ABSTRACT

Applied to social and behavioral science (SBS) critical health equity research, intersectionality, with its attention to power and interlocking power relations (e.g., racism, sexism, heterosexism, classism, cisgenderism, and ableism), aligns well with growing advocacy for more structural approaches to health and health equity. Structural approaches are those that transcend individual-level factors to highlight how social, economic, and political factors facilitate and hinder health outcomes for individuals, communities, and societies.
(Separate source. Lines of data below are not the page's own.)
(* ===== verification/Invariant.v ===== *)
(** Structural invariants of the broker process: which connection stands
    behind a registry entry, a session handle, a channel and a task, in every
    reachable world of System.v. *)

From stdpp Require Import prelude gmap strings.
From S2P Require Import Prelude Frame Runtime Registry Broker Session System.

Section invariant.
Context {Q : Type} `{LawfulMpsc Q BusFrame}.
Context (parse : bytes -> result CapabilityResponse string).
Implicit Types w : World Q.

(** The connection [c] registered with [hello] and got generation [g]. *)
Definition registered_in (cs : gmap conn_id SessionPc) (c : conn_id) (hello : HelloRequest)
    (g : N) : Prop :=
  exists pc, cs !! c = Some pc /\ registration pc = Some (hello, g).
Definition registered w := registered_in (conns w).

(** The connection has registered, and its task has not returned. *)
Definition live (pc : SessionPc) : bool :=
  match pc with SAck _ _ _ | SAttach _ _ | SRunning _ _ | SDetached _ _ => true | _ => false end.

(** The generation a connection has drawn. *)
Definition drawn_generation (pc : SessionPc) : option N :=
  match pc with SDrawn _ g _ => Some g | _ => snd <$> registration pc end.
Definition holds_gen w (c : conn_id) (g : N) : Prop :=
  exists pc, conns w !! c = Some pc /\ drawn_generation pc = Some g.

(** Where a session task can have a job. *)
Definition job_ok (job : Job) (pc : SessionPc) : bool :=
  match job, pc with
  | (JProbe | JFan _ _), SRunning _ _ | (JDetach | JForget), SDetached _ _ => true
  | _, _ => false
  end.

Definition reg w : Registry := (broker w).(Broker.registry).

(** The registry entry a task holds. *)
Definition pc_entry (pc : CallPc) : option ServiceEntry :=
  match pc with
  | CSession e | CRegister e _ | CSend e _ _ => Some e
  | _ => None
  end.

(** What the connection a registry entry names declared. *)
Definition entry_ok w (e : ServiceEntry) : Prop :=
  exists hello, registered w e.(ServiceEntry.tx) hello e.(ServiceEntry.generation)
    /\ e.(ServiceEntry.service) = hello.(HelloRequest.service)
    /\ e.(ServiceEntry.methods) = hello.(HelloRequest.methods).

(** [n]: the number of steps taken. *)
Record structural (n : N) w : Prop := {
  str_conn_ids c pc : conns w !! c = Some pc -> (c < next_id w)%N;
  str_task_ids id t : tasks w !! id = Some t -> (id < next_id w)%N;
  str_next_gen : ((reg w).(Registry.next_gen) <= n)%N;
  str_drawn c g : holds_gen w c g -> (0 < g <= (reg w).(Registry.next_gen))%N;
  str_drawn_inj c1 c2 g : holds_gen w c1 g -> holds_gen w c2 g -> c1 = c2;
  str_job c job : busy w !! c = Some job ->
    exists pc, conns w !! c = Some pc /\ job_ok job pc = true;
  str_entry s e : Registry.get (reg w) s = Some e ->
    e.(ServiceEntry.service) = s /\ entry_ok w e
    /\ exists pc, conns w !! e.(ServiceEntry.tx) = Some pc /\ live pc = true;
  str_last s e : Registry.get (reg w) s = Some e -> entered w !! s = Some e.(ServiceEntry.tx);
  str_entered s c : entered w !! s = Some c ->
    exists pc hello g, conns w !! c = Some pc /\ registration pc = Some (hello, g)
      /\ hello.(HelloRequest.service) = s
      /\ (live pc = true -> exists e, Registry.get (reg w) s = Some e /\ e.(ServiceEntry.tx) = c);
  str_session s g handle : Broker.sessions (broker w) !! (s, g) = Some handle ->
    exists c hello, conns w !! c = Some (SRunning hello g) /\ hello.(HelloRequest.service) = s
      /\ handle = {| SessionHandle.pending_out := c; SessionHandle.next_req_id := c |};
  str_channel c q : channels (heap w) !! c = Some q -> exists hello g, registered w c hello g;
  str_task id o a pc e : tasks w !! id = Some (TCall o a pc) -> pc_entry pc = Some e ->
    entry_ok w e
}.

Lemma registered_drawn w c hello g : registered w c hello g -> holds_gen w c g.
Proof.
  intros (pc & Hc & Hr). exists pc. split; [done|]. by destruct pc; simpl in *; simplify_eq.
Qed.

Lemma str_gen n w (Hs : structural n w) c hello g :
  registered w c hello g -> (0 < g <= (reg w).(Registry.next_gen))%N.
Proof. intros Hr. by eapply str_drawn, registered_drawn. Qed.

Lemma str_gen_inj n w (Hs : structural n w) c1 c2 hello1 hello2 g :
  registered w c1 hello1 g -> registered w c2 hello2 g -> c1 = c2.
Proof. intros H1 H2. by eapply (str_drawn_inj n w Hs); eapply registered_drawn. Qed.

Lemma no_job n w c pc :
  structural n w -> conns w !! c = Some pc -> holds_tables pc = false -> busy w !! c = None.
Proof.
  intros Hs Hc Hh. destruct (busy w !! c) as [job|] eqn:Hj; [|done].
  destruct (str_job n w Hs c job Hj) as (pc' & Hc' & Hok). simplify_eq. by destruct job, pc.
Qed.

(** One connection may change its job and its program counter. *)
Lemma jobs_upd n w w' c pc' :
  structural n w -> conns w' !! c = Some pc' ->
  (forall c', c' <> c -> conns w' !! c' = conns w !! c' /\ busy w' !! c' = busy w !! c') ->
  (forall job, busy w' !! c = Some job -> job_ok job pc' = true) ->
  forall c' job, busy w' !! c' = Some job ->
    exists pc, conns w' !! c' = Some pc /\ job_ok job pc = true.
Proof.
  intros Hs Hc Ho Hj c' job Hb. destruct (decide (c' = c)) as [->|Hne]; [eauto|].
  destruct (Ho c' Hne) as [-> Hb']. rewrite Hb' in Hb. by eapply str_job.
Qed.

Lemma sessions_keep n w w' c pc' :
  structural n w -> (forall hello g, conns w !! c <> Some (SRunning hello g)) ->
  conns w' = <[c := pc']> (conns w) ->
  Broker.sessions (broker w') = Broker.sessions (broker w) ->
  forall s g handle, Broker.sessions (broker w') !! (s, g) = Some handle ->
    exists c hello, conns w' !! c = Some (SRunning hello g) /\ hello.(HelloRequest.service) = s
      /\ handle = {| SessionHandle.pending_out := c; SessionHandle.next_req_id := c |}.
Proof.
  intros Hs Hc Hcs Hse s g handle Hh. rewrite Hse in Hh.
  destruct (str_session n w Hs s g handle Hh) as (c' & hl & Hc' & ?).
  exists c', hl. rewrite Hcs, lookup_insert_ne; [done|]. intros <-. by eapply Hc.
Qed.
Building on Metzl and Hansen’s (2014) structural competency paradigm for medical trainees as a foundation, I advance ten intersectional structural competencies for SBS researchers who use intersectionality as a critical analytical framework for health equity research: (1) recognize structures and interlocking oppressive social-structures that shape health inequities; (2) cultivate cross-disciplinary learning about structure and intersecting social-structural inequality; (3) develop intersectional structural humility; (4) resist identity-only conceptualizations of intersectionality; (5) collect demographic data to facilitate intersectional analyses; (6) rearticulate demographics in terms of structure and the social-structural inequality they implicate; (7) examine structural racism as a core determinant of intersectional health inequities; (8) measure intersectional discrimination structurally; (9) measure, analyze, and interpret data on structure and intersecting social-structural inequality; and (10) observe and imagine intersectional structural interventions.